Problem statement:
Your job is to set down the stretch of entries that opens with the line containing "marshalErr net = None" and closes with the line containing "assert (Hloop : receiveLoop". Keep both end lines, copy each exactly, and add nothing.

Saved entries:

::::::::

(** X21.  A message that [BroadcastSendReceive] returns is the parse of one
    of the datagrams read, has the transaction id of the packet sent and the
    opcode [BOOTREPLY], and has the expected message type unless none is
    expected; the loop stops at a datagram that parses to such a message,
    and goes on to the next one after a datagram that parses to any other
    message; a datagram that parses is one or the other. *)
Theorem reply_correlation (packet : DHCPv4) (messageType : Z) :
  (forall net response,
      BroadcastSendReceive net packet messageType = Ok response ->
      transactionID response = transactionID packet /\
      opcode response = OpcodeBootReply /\
      (messageType = MessageTypeNone \/
       MessageType response = Ok (Some messageType)) /\
      exists payload,
        Datagram payload ∈ received net /\ parsesTo payload response) /\
  (forall payload response rest,
      parsesTo payload response -> rejected packet messageType response ->
      receiveLoop packet messageType (Datagram payload :: rest)
      = receiveLoop packet messageType rest) /\
  (forall payload response rest,
      parsesTo payload response -> accepted packet messageType response ->
      receiveLoop packet messageType (Datagram payload :: rest)
      = Found response) /\
  (forall payload response,
      parsesTo payload response ->
      accepted packet messageType response \/
      rejected packet messageType response).
Proof.
  split; [| split; [| split]].
  - intros net response. unfold BroadcastSendReceive.
    destruct (marshalErr net); [discriminate |].
    destruct (sendtoErr net); [discriminate |].
    destruct (timerFirst net); [discriminate |].
    destruct (fileConnErr net); [discriminate |].
    destruct (receiveLoop packet messageType (received net)) as [r | | |]
      eqn:Hloop; try discriminate.
    intros [= <-]. apply receiveLoop_Found in Hloop.
    destruct Hloop as ((Hid & Hop & Hty) & Hin). tauto.
  - intros payload response rest. apply receiveLoop_drops.
  - intros payload response rest. apply receiveLoop_accepts.
  - intros payload response. apply parsed_accepted_or_rejected.
Qed.

(** The offer of another transaction is passed over. *)
Example stray_offer_dropped :
  exists offer,
    BroadcastSendReceive
      (quietNetwork [Datagram (ToBytes strayOffer);
                     Datagram (ToBytes sampleOffer)])
      sampleDiscover MessageTypeOffer = Ok offer /\
    transactionID offer = transactionID sampleDiscover /\
    yourIPAddr offer = Some [192; 168; 0; 7].
Proof. eexists. split; [vm_compute; reflexivity |]. split; reflexivity. Qed.

(** C7.  The specification has every datagram that is not the awaited
    reply dropped silently.  For a datagram that [FromBytes] rejects the code
    does not do so, nor what it attempts itself: after [FromBytes] it means
    to report the parse error ([errs <- innerErr; return]) but tests the
    variable [err] of the enclosing function, which is [nil] there, and not
    [innerErr]; so it goes on with the [nil] response and
    [response.TransactionID()] dereferences it.  Whatever the packet sent,
    the message type awaited and the datagrams that follow, the goroutine
    panics, and with it the call of [BroadcastSendReceive]: a reply that
    follows is never looked at. *)
Theorem unparsable_datagram_aborts (packet : DHCPv4) (messageType : Z)
    (payload : list Z) (rest : list RecvEvent) (e : string) :
  FromBytes (take MaxUDPReceivedPacketSize payload) = Err e ->
  receiveLoop packet messageType (Datagram payload :: rest)
  = Crashed "invalid memory address or nil pointer dereference" /\
  forall net,
    marshalErr net = None -> sendtoErr net = None ->
    timerFirst net = false -> fileConnErr net = None ->
    received net = Datagram payload :: rest ->
    BroadcastSendReceive net packet messageType
    = Panic "invalid memory address or nil pointer dereference".
Proof.
  intros Hparse.
  assert (Hloop : receiveLoop packet messageType (Datagram payload :: rest)
                  = Crashed "invalid memory address or nil pointer dereference").
  { cbn [receiveLoop]. rewrite Hparse. reflexivity. }
  split; [exact Hloop |].
  intros net Hm Hs Ht Hf Hrecv. unfold BroadcastSendReceive.
  rewrite Hm, Hs, Ht, Hf, Hrecv, Hloop. reflexivity.
Qed.

(** The failing input: a datagram of 3 bytes read before the offer that
    answers the discovery.  Without it the offer is returned; with it the
    call panics. *)
Lemma unparsable_datagram_aborts_witness :
  BroadcastSendReceive (quietNetwork [Datagram (ToBytes sampleOffer)])
    sampleDiscover MessageTypeOffer = Ok (canonical sampleOffer) /\
  BroadcastSendReceive
    (quietNetwork [Datagram [1; 2; 3]; Datagram (ToBytes sampleOffer)])
    sampleDiscover MessageTypeOffer
  = Panic "invalid memory address or nil pointer dereference".
Proof.
  split; [vm_compute; reflexivity |].
  destruct (unparsable_datagram_aborts sampleDiscover MessageTypeOffer
              [1; 2; 3] [Datagram (ToBytes sampleOffer)]
              "Invalid DHCPv4 header: shorter than 236 bytes")
    as [_ Hrun].
  - vm_compute. reflexivity.
  - apply (Hrun (quietNetwork [Datagram [1; 2; 3];
                               Datagram (ToBytes sampleOffer)]));
      reflexivity.
Defined.

End Correlation.

(** ** [ParseOptIAPrefix] (C9) *)

Section IAPrefix.

Import dhcpv6.

Lemma slice_length (lo hi : nat) (s : list Z) :
  (hi <= length s)%nat -> length (slice lo hi s) = (hi - lo)%nat.
Proof.
  intros H. unfold slice. rewrite length_take, length_drop. lia.
Qed.

Lemma bytes_ok_nth (s : list Z) (i : nat) : bytes_ok s -> is_byte (nth i s 0).
Proof.
  intros H. destruct (Nat.lt_ge_cases i (length s)) as [Hlt | Hge].
  - apply Forall_nth; assumption.
  - rewrite nth_overflow by exact Hge. unfold is_byte. lia.
Qed.





(** With the remainder kept as the bytes it is, every payload of 25 bytes or
    more parses. *)
Lemma ParseOptIAPrefix_rawOptions (data : list Z) :
  (25 <= length data)%nat ->
  exists o,
    ParseOptIAPrefix rawOptions data = Ok o /\
    dhcpv6.options o = drop 25 data.
Proof.
  intros Hlen. unfold ParseOptIAPrefix, rawOptions.
  destruct (Nat.ltb_spec (length data) 25) as [Hlt | _]; [lia |].
  eexists. split; reflexivity.
Qed.

(** The sub-options of [TestOptIAPrefixSetGetOptions] are one option. *)
Example ParseOptIAPrefix_with_suboption :
  exists o,
    ParseOptIAPrefix ParseOptionTLVs (testPayload ++ [0; 8; 0; 2; 170; 187])
    = Ok o /\
    dhcpv6.options o = [(8, [170; 187])].
Proof. eexists. split; reflexivity. Qed.

Example TestOptIAPrefix :
  ParseOptIAPrefix ParseOptionTLVs testPayload
  = Ok (mkOptIAPrefix 2864434397 4009689105 36
          [0; 0; 0; 0; 0; 0; 0; 0; 0; 0; 0; 0; 0; 0; 0; 1] []) /\
  ParseOptIAPrefix rawOptions testPayload
  = Ok (mkOptIAPrefix 2864434397 4009689105 36
          [0; 0; 0; 0; 0; 0; 0; 0; 0; 0; 0; 0; 0; 0; 0; 1] []).
Proof. split; reflexivity. Qed.

Example TestOptIAPrefixParseInvalidTooShort :
  is_Ok (ParseOptIAPrefix ParseOptionTLVs testPayloadTooShort) = false /\
  is_Ok (ParseOptIAPrefix rawOptions testPayloadTooShort) = false.
Proof. split; reflexivity. Qed.

End IAPrefix.

(** ** Round trip of the wire format (C1) *)

Section RoundTrip.

Lemma slice_skip (a l : list Z) (n lo hi : nat) :
  length a = n -> (n <= lo)%nat ->
  slice lo hi (a ++ l) = slice (lo - n) (hi - n) l.
Proof.
  intros Hlen Hle. unfold slice.
  rewrite drop_app_ge by lia. rewrite Hlen.
  f_equal. lia.
Qed.

Lemma slice_here (b l : list Z) (n : nat) :
  length b = n -> slice 0 n (b ++ l) = b.
Proof.
  intros Hlen. unfold slice. rewrite drop_0, Nat.sub_0_r.
  apply take_app_length'. symmetry. exact Hlen.
Qed.

Lemma copy_full (dst src : list Z) :
  length src = length dst -> copy dst src = src.
Proof.
  intros H. unfold copy.
  rewrite take_ge, drop_ge, app_nil_r by lia. reflexivity.
Qed.

Lemma FromBytes_segments
    (op hw hl hc : Z)
    (xid ns fl cip yip sip gip chw shn bfn tail : list Z) :
  length xid = 4%nat -> length ns = 2%nat -> length fl = 2%nat ->
  length cip = 4%nat -> length yip = 4%nat -> length sip = 4%nat ->
  length gip = 4%nat -> length chw = 16%nat -> length shn = 64%nat ->
  length bfn = 128%nat ->
  FromBytes ([op; hw; hl; hc] ++ xid ++ ns ++ fl ++ cip ++ yip ++ sip ++ gip
             ++ chw ++ shn ++ bfn ++ tail)
  = let* opts := OptionsFromBytes tail in
    Ok (mkDHCPv4 op hw hl hc (Uint32 xid) (Uint16 ns) (Uint16 fl)
          (Some cip) (Some yip) (Some sip) (Some gip) chw shn bfn opts).
Proof.
  intros Hxid Hns Hfl Hcip Hyip Hsip Hgip Hchw Hshn Hbfn.
  unfold FromBytes, HeaderSize.
  destruct (Nat.ltb_spec
              (length ([op; hw; hl; hc] ++ xid ++ ns ++ fl ++ cip ++ yip
                       ++ sip ++ gip ++ chw ++ shn ++ bfn ++ tail)) 236)
    as [Hshort | _].
  { rewrite !length_app in Hshort. cbn [length] in Hshort. lia. }
  set (s0 := [op; hw; hl; hc]).
  assert (Hs0 : length s0 = 4%nat) by reflexivity.
  assert (E : drop 236 (s0 ++ xid ++ ns ++ fl ++ cip ++ yip ++ sip ++ gip
                        ++ chw ++ shn ++ bfn ++ tail) = tail).
  { rewrite !app_assoc. apply drop_app_length'.
    rewrite !length_app. lia. }
  rewrite E.
  repeat (rewrite (slice_skip s0 _ 4) by (first [exact Hs0 | lia]); cbn [Nat.sub]).
  rewrite (slice_here xid) by exact Hxid.
  repeat (rewrite (slice_skip xid _ 4) by (first [exact Hxid | lia]); cbn [Nat.sub]).
  rewrite (slice_here ns) by exact Hns.
  repeat (rewrite (slice_skip ns _ 2) by (first [exact Hns | lia]); cbn [Nat.sub]).
  rewrite (slice_here fl) by exact Hfl.
  repeat (rewrite (slice_skip fl _ 2) by (first [exact Hfl | lia]); cbn [Nat.sub]).
  rewrite (slice_here cip) by exact Hcip.
  repeat (rewrite (slice_skip cip _ 4) by (first [exact Hcip | lia]); cbn [Nat.sub]).
  rewrite (slice_here yip) by exact Hyip.
  repeat (rewrite (slice_skip yip _ 4) by (first [exact Hyip | lia]); cbn [Nat.sub]).
  rewrite (slice_here sip) by exact Hsip.
  repeat (rewrite (slice_skip sip _ 4) by (first [exact Hsip | lia]); cbn [Nat.sub]).
  rewrite (slice_here gip) by exact Hgip.
  repeat (rewrite (slice_skip gip _ 4) by (first [exact Hgip | lia]); cbn [Nat.sub]).
  rewrite (slice_here chw) by exact Hchw.
  repeat (rewrite (slice_skip chw _ 16) by (first [exact Hchw | lia]); cbn [Nat.sub]).
  rewrite (slice_here shn) by exact Hshn.
  repeat (rewrite (slice_skip shn _ 64) by (first [exact Hshn | lia]); cbn [Nat.sub]).
  rewrite (slice_here bfn) by exact Hbfn.
  rewrite !copy_full by (rewrite length_replicate; congruence).
  subst s0. cbn [nth app].
  destruct (OptionsFromBytes tail); reflexivity.
Qed.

::::::::

Exercise result:
    marshalErr net = None -> sendtoErr net = None ->
    timerFirst net = false -> fileConnErr net = None ->
    received net = Datagram payload :: rest ->
    BroadcastSendReceive net packet messageType
    = Panic "invalid memory address or nil pointer dereference".
Proof.
  intros Hparse.
  assert (Hloop : receiveLoop packet messageType (Datagram payload :: rest)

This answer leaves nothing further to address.